I.)Shepherd Characteristic #1 — Shepherding is done willingly (not by compulsion)
This is a implicit warning against laziness in the ministry
The ministry requires great effort on those who take it up effectively. You must become an expert in theology, people skills, you must become proficient in the languages, you must know your Bible, history, economics, sociology, law, etc.
Then on top of this you must be involved in the lives of your people as much as possible.
It is not the physical labor of the factory worker, or the meticulous skills of the airline agent, but it is work none the less… and hard work at that.
II.)Shepherd Characteristic # 2 — Shepherding is done eagerly (not for dishonest gain)
This is a implicit warning against greed in the ministry
I probably don’t need to go into all the stories about greed in the ministry.
Greed is a great hindrance to the ministry, not only for what it will cause men to do in order to get gain, but also for what it will cause men not to do or say in order to get gain.

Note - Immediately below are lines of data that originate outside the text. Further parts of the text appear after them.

Definition r_mhartid : H Z := gets (fun h => h_csr h Mhartid).
Definition r_mstatus : H Z := gets (fun h => h_csr h Mstatus).
Definition w_mstatus (x : Z) : H unit := modify (set_csr Mstatus x).
Definition w_mepc (x : Z) : H unit := modify (set_csr Mepc x).
Definition w_satp (x : Z) : H unit := modify (set_csr Satp x).
Definition w_medeleg (x : Z) : H unit := modify (set_csr Medeleg x).
Definition w_mideleg (x : Z) : H unit := modify (set_csr Mideleg (Z.land x DELEGABLE)).
Definition r_sie : H Z := gets (fun h => Z.land (h_csr h Mie) (h_csr h Mideleg)).
Definition w_sie (x : Z) : H unit :=
  modify (fun h => set_csr Mie (Z.lor (Z.land (h_csr h Mie) (Z.lnot (h_csr h Mideleg))) (Z.land x (h_csr h Mideleg))) h).
Definition r_mie : H Z := gets (fun h => h_csr h Mie).
Definition w_mie (x : Z) : H unit := modify (set_csr Mie x).
Definition w_mtvec (x : Z) : H unit := modify (set_csr Mtvec x).
Definition w_mscratch (x : Z) : H unit := modify (set_csr Mscratch x).
Definition w_pmpcfg0 (x : Z) : H unit := modify (set_csr Pmpcfg0 x).
Definition w_pmpaddr0 (x : Z) : H unit := modify (set_csr Pmpaddr0 x).
Definition w_tp (x : Z) : H unit := modify (set_gpr Tp x).

(** mret: to mepc, in the mode of MPP; MIE from MPIE, MPIE set, MPP cleared. *)
Definition mpp (s : Z) : Z := Z.land (Z.shiftr s 11) 3.
Definition mret_status (s : Z) : Z :=
  let mie := if Z.testbit s 7 then MSTATUS_MIE else 0 in
  Z.lor (Z.lor (Z.land s (Z.lnot (Z.lor MSTATUS_MPP_MASK (Z.lor MSTATUS_MIE (Z.shiftl 1 7))))) mie) (Z.shiftl 1 7).
Definition mret (h : hart) : hart :=
  let s := h_csr h Mstatus in
  let h := set_csr Mstatus (mret_status s) h in mkHart (h_csr h) (h_gpr h) (h_csr h Mepc) (mpp s) (h_mem h).

(** ** start.c *)
Definition CLINT : Z := 0x2000000.
Definition CLINT_MTIMECMP (hartid : Z) : Z := CLINT + 0x4000 + 8 * hartid.
Definition CLINT_MTIME : Z := CLINT + 0xBFF8.
Definition interval : Z := 1000000.

Section Start.
(** The addresses of main(), timervec and timer_scratch[][]. *)
Context (main timervec timer_scratch : Z).
Definition scratch (id i : Z) : Z := timer_scratch + 8 * (5 * id + i).

Definition timerinit : H unit :=
  x <- r_mhartid;;
  let id := i32 x in
  modify (fun h => set_word (CLINT_MTIMECMP id) (u64 (word h CLINT_MTIME + interval)) h);;;
  modify (set_word (scratch id 3) (CLINT_MTIMECMP id));;;
  modify (set_word (scratch id 4) interval);;;
  w_mscratch (scratch id 0);;;
  w_mtvec timervec;;;
  x <- r_mstatus;;
  w_mstatus (Z.lor x MSTATUS_MIE);;;
  y <- r_mie;;
  w_mie (Z.lor y MIE_MTIE).

Definition start : H unit :=
  x <- r_mstatus;;
  w_mstatus (Z.lor (Z.land x (Z.lnot MSTATUS_MPP_MASK)) MSTATUS_MPP_S);;;
  w_mepc main;;;
  w_satp 0;;;
  w_medeleg 0xffff;;;
  w_mideleg 0xffff;;;
  y <- r_sie;;
  w_sie (Z.lor (Z.lor (Z.lor y SIE_SEIE) SIE_STIE) SIE_SSIE);;;
  w_pmpaddr0 0x3fffffffffffff;;;
  w_pmpcfg0 0xf;;;
  timerinit;;;
  z <- r_mhartid;;
  let id := i32 z in
  w_tp (u64 id);;;
  modify mret.

(** ** The timer interrupt *)
(** The hart takes it: to mtvec in machine mode, with interrupts off. *)
Definition trap_status (s mode : Z) : Z :=
  let mpie := if Z.testbit s 3 then Z.shiftl 1 7 else 0 in
  Z.lor (Z.lor (Z.land s (Z.lnot (Z.lor MSTATUS_MPP_MASK (Z.lor MSTATUS_MIE (Z.shiftl 1 7))))) mpie) (Z.shiftl mode 11).
Definition take_timer (h : hart) : hart :=
  let h' := set_csr Mepc (h_pc h) (set_csr Mstatus (trap_status (h_csr h Mstatus) (h_mode h)) h) in
  mkHart (h_csr h') (h_gpr h') (h_csr h' Mtvec) MODE_M (h_mem h').

Definition swap_scratch (h : hart) : hart := set_gpr A0 (h_csr h Mscratch) (set_csr Mscratch (h_gpr h A0) h).
Definition sd (r : gpr) (off : Z) (base : gpr) (h : hart) : hart := set_word (h_gpr h base + off) (h_gpr h r) h.
Definition ld (r : gpr) (off : Z) (base : gpr) (h : hart) : hart := set_gpr r (word h (h_gpr h base + off)) h.
Definition add (rd r1 r2 : gpr) (h : hart) : hart := set_gpr rd (u64 (h_gpr h r1 + h_gpr h r2)) h.
(** csrw sip: only the software interrupt can be written. *)
Definition w_sip (x : Z) (h : hart) : hart :=
  let m := Z.land (h_csr h Mideleg) 2 in set_csr Mip (Z.lor (Z.land (h_csr h Mip) (Z.lnot m)) (Z.land x m)) h.
Definition run_timervec (h : hart) : hart :=
  let h := swap_scratch h in
  let h := sd A3 16 A0 (sd A2 8 A0 (sd A1 0 A0 h)) in
  let h := ld A3 0 A1 (ld A2 32 A0 (ld A1 24 A0 h)) in
  let h := sd A3 0 A1 (add A3 A3 A2 h) in
  let h := w_sip 2 (set_gpr A1 2 h) in
  let h := ld A1 0 A0 (ld A2 8 A0 (ld A3 16 A0 h)) in
  mret (swap_scratch h).
Definition timer_interrupt (h : hart) : hart := run_timervec (take_timer h).
End Start.

(** ** plic.c *)
Definition PLIC_SENABLE (hart : Z) : Z := PLIC + 0x2080 + hart * 0x100.
Definition PLIC_SPRIORITY (hart : Z) : Z := PLIC + 0x201000 + hart * 0x2000.
Definition PLIC_SCLAIM (hart : Z) : Z := PLIC + 0x201004 + hart * 0x2000.
Definition hart_cpuid : H Z := gets (fun h => i32 (h_gpr h Tp)).
Definition plicinit : H unit :=
  modify (set_word (PLIC + UART0_IRQ * 4) 1);;;
  modify (set_word (PLIC + VIRTIO0_IRQ * 4) 1).
Definition plicinithart : H unit :=
  hart <- hart_cpuid;;
  modify (set_word (PLIC_SENABLE hart) (Z.lor (Z.shiftl 1 UART0_IRQ) (Z.shiftl 1 VIRTIO0_IRQ)));;;
  modify (set_word (PLIC_SPRIORITY hart) 0).
Definition plic_claim : H Z :=
  hart <- hart_cpuid;;
  irq <- gets (fun h => word h (PLIC_SCLAIM hart));;
  ret (i32 irq).
Definition plic_complete (irq : Z) : H unit :=
  hart <- hart_cpuid;;
  modify (set_word (PLIC_SCLAIM hart) (u32 irq)).

(** ** Registers after updates *)
Lemma upd_same {A} `{EqDecision A} (a : A) v f : upd a v f a = v.
Proof. unfold upd. by rewrite decide_True. Qed.
Lemma upd_other {A} `{EqDecision A} (a b : A) v f : b <> a -> upd a v f b = f b.
Proof. intros. unfold upd. by rewrite decide_False. Qed.
Lemma word_set a b v h : word (set_word a v h) b = if decide (a = b) then v else word h b.
Proof. unfold word, set_word. cbn [h_mem]. case_decide as E; [subst; by rewrite lookup_insert_eq|by rewrite lookup_insert_ne]. Qed.
Lemma word_set_same a v h : word (set_word a v h) a = v.
Proof. rewrite word_set. by case_decide. Qed.
Lemma word_set_other a b v h : a <> b -> word (set_word a v h) b = word h b.
Proof. intros. rewrite word_set. by case_decide. Qed.
Lemma word_csr c v h a : word (set_csr c v h) a = word h a.
Proof. done. Qed.
Lemma word_gpr r v h a : word (set_gpr r v h) a = word h a.
Proof. done. Qed.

Often, men who are in the ministry for gain will not say those things that need to be said for fear of losing profits by speaking against the wickedness of our times, or by speaking against some sin in a congregation.
III.) Shepherd Characteristic # 2 — Shepherding is done by example
This is a implicit warning against power tripping in the ministry
Calvin offers that one way power tripping is seen is by Pastors exempting themselves from the expectations that are laid upon the flock.
There is a danger among Christian Churches today to do a kind of Hollywood model of ministry where some Rock Star becomes the Pastor and the congregation becomes a bunch of groupies and woe be unto anybody who questions the Rock Star to closely. Often in these kinds of Churches there is a kind of ecclesiastical tyranny that goes on in the leadership as the great leader’s whims becomes diktat.
Instead what Peter offers in place of that is rule by example. The Shepherds do not pronounce edicts that everyone must follow upon pain of ex-communication or shunning but rather they set the example to be followed or not followed.
Shepherding, by its very definition is not done by driving people. Besides, quality people can’t be driven and when you try to drive them you’ll just get (and deservedly so) revolt.
The model here is example …
Jesus washing the feet of the Disciples (Jn. 13).
Jesus casting aside his privilege in order to serve (Phil. 2:5-11)
Jesus warning against the Political model of Leadership (Mark 10:42-45)
As an Elder you have to be willing, in most cases, to state your concerns to people without demanding of people that it is your way or else.
The phrase … “Those entrusted to you” is interesting because it reminds Shepherds that they are responsible for a particular flock.
Of course we know that the end of all this Shepherding was Jesus Christ. The Shepherd’s chief responsibility was feeding and watering their people with the Gospel of Jesus Christ which proclaims forgiveness of sins, and standing with God, and the rest and peace that comes from that. The Chief role of the Shepherd was to herald the good news of Jesus Christ for sinners. The chief role of the Shepherd was to speak up both the objectivity of the Gospel which is Christ for us and the subjective consequence of the Gospel which is Christ renewing us by His Spirit and His Law-Word.
The under-shepherd is to remind people who God declares us to be and what we can’t help but become in light of God’s Declaration.